LeNet was trained to classify the restored image. Learning curves of LeNet for 10,000 illuminations and 100 illuminations in single-pixel-imaging using apparent images are shown in Fig. 15, and the relationship between the number of illuminations and classification accuracy of random pattern and apparent image are shown in Fig. 16.

Fig. 15

Learning curves of LeNet for a 10,000 illuminations and b 100 illuminations in single-pixel imaging using apparent images

Fig. 16

The relationship between the number of illuminations and classification accuracy of a random pattern and b apparent image

Figure 15 shows that the error value converges to a small value when the number of illuminations is set to 10,000. As the number of illuminations decreases, the error value gradually increases, and the error value for 100 illuminations not only decrease when the number of epochs increases, but also increase in some places.

Figure 16 show that classification accuracy depends on the number of illuminations. When the number of illuminations was 300 or more, all restored images could be classified, and when the number of illuminations was less than 200, the classification accuracy began to decrease. The classification accuracy was similar for both random patterns and apparent images.

5 Discussion

Figures 12 and 15 show that there is a large difference in error values when comparing the error values resulting from 10,000 illuminations and 100 illuminations, and there are apparent signs of over-learning in the case of 100 illuminations. To solve this problem, it is considered necessary to improve the network and adjust parameters.
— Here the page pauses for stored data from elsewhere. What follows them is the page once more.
Lemma inserted_vm ch created v r :
  Forall valid_string (vm_SerialPorts v) →
  set_columns (bare vms_table)
    (zip ["id"; "status"; "device_id"; "qemu_device_name"; "qmp_socket_path"; "serial_ports"; "pid"; "allocated_cpus";
     "allocated_mem_mb"; "image_path"; "overlay_path"; "created_at"; "agent_status"; "last_heartbeat"; "current_test_run_id"]
    [VText (vm_ID v); VText (VMStatus_string (vm_Status v)); VText (vm_DeviceID v); nullableStr (vm_QEMUDeviceName v);
     nullableStr (vm_QMPSocketPath v); VText (strings_text (nil_ports v) (vm_SerialPorts v)); VInt (vm_PID v); VInt (vm_AllocatedCPUs v);
     VInt (vm_AllocatedMemMB v); nullableStr (vm_ImagePath v); nullableStr (vm_OverlayPath v); VTime (created / 1000);
     VText (AgentStatus_string (vm_AgentStatus v)); nullable_time (vm_LastHeartbeat v); nullableStr (vm_CurrentTestRunID v)])
    (default_row ch (bare vms_table)) = Some r →
  column_of r "id" = VText (vm_ID v) ∧ read_vm r = Some (saved_vm created v) ∧
  ∀ old o id, row_typed vms_table id old → read_vm old = Some o →
    read_vm (foldl (λ o c, <[c := column_of r c]> o) old
      ["status"; "qmp_socket_path"; "serial_ports"; "pid"; "agent_status"; "last_heartbeat"; "current_test_run_id"]) =
    Some (resaved_vm o v).
Proof.
  intros Hports Hset. destruct (strings_back (nil_ports v) _ Hports) as (j & Hp & Hj). cbn [zip zip_with] in Hset. written Hset.
  rewrite Hp in Hw4. injection Hw4 as Hw4. symmetry in Hw4.
  split_and!; [done|unfold read_vm, vm_values, scan_vm; by scan_columns|].
  intros old o id Hrow Hread. column_kinds Hrow. unfold read_vm, vm_values, scan_vm in Hread. revert Hread. scan_columns.
  intros [= <-]. unfold read_vm, vm_values, scan_vm. rewrite !overwritten.
  cbn [existsb String.eqb Ascii.eqb Bool.eqb orb]. by scan_columns.
Qed.

Definition saves (v : VMInstance) (db db' : database) : Prop :=
  ∃ created, (vm_CreatedAt v ≠ 0 → created = vm_CreatedAt v) ∧
    only_vms db db' (<[vm_ID v := match vms_of db !! vm_ID v with Some old => resaved_vm old v | None => saved_vm created v end]>
      (vms_of db)).

Lemma insert_vm_spec db created v a db' :
  schema db → Forall valid_string (vm_SerialPorts v) → (vm_CreatedAt v ≠ 0 → created = vm_CreatedAt v) →
  allowed db PostgresStore.insert_vm
    [VText (vm_ID v); VText (VMStatus_string (vm_Status v)); VText (vm_DeviceID v); nullableStr (vm_QEMUDeviceName v);
     nullableStr (vm_QMPSocketPath v); VText (strings_text (nil_ports v) (vm_SerialPorts v)); VInt (vm_PID v); VInt (vm_AllocatedCPUs v);
     VInt (vm_AllocatedMemMB v); nullableStr (vm_ImagePath v); nullableStr (vm_OverlayPath v); time_arg created;
     VText (AgentStatus_string (vm_AgentStatus v)); nullable_time (vm_LastHeartbeat v); nullableStr (vm_CurrentTestRunID v)] a db' →
  saves v db db'.
Proof.
  intros Hdb Hports Hcr Ha. apply (insert_spec _ _ vms_table) in Ha; [|apply Hdb].
  destruct Ha as (Hb & ch & vs & r & id & r' & Hvs & Hset & Hid & Hrows & _ & _ & Hold).
  cbn in Hvs. injection Hvs as <-. unfold time_arg in Hset. apply inserted_vm in Hset as (Hid' & Hread & Hre); [|done].
  assert (id = vm_ID v) as -> by congruence. exists created. split; [done|].
  assert (vms_of db !! vm_ID v = rows_of db "vms" !! vm_ID v ≫= read_vm) as -> by (unfold vms_of; by rewrite lookup_omap).
  destruct (rows_of db "vms" !! vm_ID v) as [old|] eqn:Eo; [|subst r'; by eapply only_vms_intro].
  pose proof (rows_typed _ _ _ _ _ (sc_sound _ Hdb) (sc_vms _ Hdb) Eo) as Hrow.
  destruct (read_vm_typed _ _ Hrow) as (o & Ho & _). destruct Hold as (cs & [= <-] & ->). cbn [mbind option_bind]. rewrite Ho.
  eapply only_vms_intro; [done..|]. by eapply Hre.
Qed.

Lemma SaveVM_spec c v w r w' :
  schema (pool_tables w) → Forall valid_string (vm_SerialPorts v) → PostgresStore.SaveVM c v w = Done (r, w') →
  match r with
  | Ok _ => saves v (pool_tables w) (pool_tables w')
  | Err _ => pool_tables w' = pool_tables w ∨ saves v (pool_tables w) (pool_tables w')
  end.
Proof.
  intros Hdb Hports. unfold PostgresStore.SaveVM. unfold mbind at 1, M_bind at 1.
  destruct ((if decide (vm_CreatedAt v = 0) then rt_Now else mret (vm_CreatedAt v)) w) as [[created w1]|] eqn:En; [|done].
  assert (pool_tables w1 = pool_tables w ∧ (vm_CreatedAt v ≠ 0 → created = vm_CreatedAt v)) as [Hw1 Hcr].
  { case_decide; [split; [by apply (keeps pool_tables rt_Now _ _ _ En)|done]|by injection En as <- <-]. }
  rewrite <- Hw1 in *. unfold mbind, M_bind. destruct (PostgresStore.Exec _ _ _ w1) as [[o w2]|] eqn:E; [|done].
  apply Exec_outcome in E. intros [= <- <-]. destruct o as [n|e]; cbn [result_bind].
  - destruct E as (a & Ha & _). by eapply insert_vm_spec.
  - destruct E as [->|(a & Ha)]; [by left|right]. by eapply insert_vm_spec.
Qed.

(** ** Results *)

(** A metric whose text is read back as it is: [strconv] writes a finite
    number so, and [jsonb] keeps all but the negative zero. *)
Definition kept_metric (f : float64) : Prop :=
  finite f = true ∧ number_literal (FormatFloat f) = true ∧ ParseFloat (FormatFloat f) = Some f ∧ f ≠ S754_zero true.

Definition metrics_kept (m : gmap string float64) : Prop := map_Forall (λ k f, valid_string k ∧ kept_metric f) m.

Lemma dec_entries_each {A : Type} (d : decoder A) zero p l (l2 : list (string * A)) acc :
  Forall2 (λ kx kf, kx.1 = kf.1 ∧ d p kx.2 zero = Ok kf.2) l l2 →
  dec_entries d zero p l acc = Ok (foldl (λ m kv, <[kv.1 := kv.2]> m) acc l2).
Proof using.
  intros Hl. revert acc. induction Hl as [|[k x] [k' f] l l2 [Hk Hd] _ IH]; intros acc; [done|]. simpl in *. subst k'.
  rewrite Hd. simpl. apply IH.
Qed.

Lemma dec_map_entries {A : Type} (d : decoder A) zero p l (m : gmap string A) :
  NoDup l.*1 → (∀ k, k ∈ l.*1 ↔ is_Some (m !! k)) → (∀ k x f, (k, x) ∈ l → m !! k = Some f → d p x zero = Ok f) →
  dec_entries d zero p l ∅ = Ok m.
Proof using.
  intros Hnd Hkeys Hd. set (l2 := (λ kx, (kx.1, default zero (m !! kx.1))) <$> l).
  assert (H2 : l2.*1 = l.*1) by (unfold l2; by rewrite <- list_fmap_compose).
  rewrite (dec_entries_each _ _ _ _ l2).
  - rewrite foldl_insert_map, right_id_L by (apply _ || by rewrite H2). f_equal. apply map_eq. intros k.
    destruct (m !! k) as [f|] eqn:Ek.
    + apply elem_of_list_to_map_1; [by rewrite H2|]. assert (Hin : k ∈ l.*1) by (apply Hkeys; eauto).
      apply list_elem_of_fmap in Hin as ([k' x] & -> & Hin). apply list_elem_of_fmap. exists (k', x). split; [|done].
      simpl in *. by rewrite Ek.
    + apply not_elem_of_list_to_map_1. rewrite H2, Hkeys, Ek. by intros [].
  - apply Forall2_fmap_r, Forall_Forall2_diag, Forall_forall. intros [k x] Hin. split; [done|]. simpl.
    assert (Hk : is_Some (m !! k)) by (apply Hkeys, list_elem_of_fmap; by exists (k, x)). destruct Hk as [f Hf]. rewrite Hf.
    by eapply Hd.
Qed.

Lemma metrics_printable m : metrics_kept m → printable 1 (metrics_json m) ∧ jsonb_keeps (metrics_json m).
Proof.
  intros Hm. unfold metrics_json. split.
  - cbn [printable]. apply Forall_fmap, sorted_Forall. intros k f Hf. destruct (Hm k f Hf) as (Hk & _ & Hlit & _). done.
  - cbn [jsonb_keeps]. split.
    + rewrite <- list_fmap_compose. change (fst ∘ prod_map id _) with (fst (A := string) (B := float64)). apply sorted_keys.
    + assert (Hf : Forall (λ kf, kept_metric kf.2) (sorted m)) by (apply sorted_Forall; intros k f Hf; by destruct (Hm k f Hf)).
      induction Hf as [|[k f] l (_ & _ & Hp & Hz) _ IH]; [done|]. cbn. eauto.
Qed.

Lemma same_object l v' :
  NoDup l.*1 → same_json (JObj l) v' →
  ∃ l', v' = JObj l' ∧ NoDup l'.*1 ∧ l.*1 ≡ₚ l'.*1 ∧ ∀ k x', (k, x') ∈ l' → ∃ x, (k, x) ∈ l ∧ same_json x x'.
Proof using.
  intros Hnd Hs. destruct v' as [| | | | |l']; try done. exists l'. cbn [same_json] in Hs. destruct Hs as (Hnd' & Hlen & Hall).
  assert (Hin : ∀ k x, (k, x) ∈ l → ∃ x', (k, x') ∈ l' ∧ same_json x x').
  { clear -Hall. induction l as [|[k x] l IH]; intros k' x' Hin; [by apply not_elem_of_nil in Hin|].
    destruct Hall as [Hx Hall]. apply elem_of_cons in Hin as [[= -> ->]|Hin]; [done|by apply IH]. }
  assert (Hp : l.*1 ≡ₚ l'.*1).
  { apply submseteq_length_Permutation; [|by rewrite !length_fmap, Hlen]. apply NoDup_submseteq; [done|].
    intros k ([k' x] & -> & Hk)%list_elem_of_fmap. destruct (Hin _ _ Hk) as (x' & Hx' & _). apply list_elem_of_fmap. by exists (k', x'). }
  split_and!; [done..|]. intros k x' Hk'. assert (Hk : k ∈ l.*1) by (rewrite Hp; apply list_elem_of_fmap; by exists (k, x')).
  apply list_elem_of_fmap in Hk as ([k0 x] & -> & Hk). exists x. split; [done|]. destruct (Hin _ _ Hk) as (x2 & Hx2 & Hsame).
  cbn [fst] in *. assert (x2 = x') as ->; [|done].
  eapply (elem_of_list_to_map_1 (M := gmap string)) in Hx2, Hk'; [congruence|done..].
Qed.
From Fig. 11, the difference in SSIM values between the reconstructed image of single-pixel-imaging with random patterns and the reconstructed image of single-pixel-imaging with apparent images can be seen. However, from Fig. 14, the SSIM values of the reconstructed image of single-pixel-imaging with random patterns and the reconstructed image of single-pixel-imaging with apparent images are similar. Also, from Fig. 16, the classification accuracy of the restored image of single-pixel-imaging using random patterns by LeNet and that of the restored image of single-pixel-imaging using apparent images by LeNet are similar. Therefore, using U-Net and LeNet in single-pixel-imaging with apparent images, it is possible to classify more than 80% of the restored images with more than 200 illuminations. We expect that the measurement with 200 illuminations and a 3000 Hz LED display can realize gesture classification with a sampling rate of 15 fps.

6 Conclusion

Reconstructed images by single-pixel-imaging using apparent images are influenced by the apparent images, and it is difficult to classify gestures. Using U-Net for restoration and LeNet for classification, it is possible to classify all of them with more than 200 illuminations.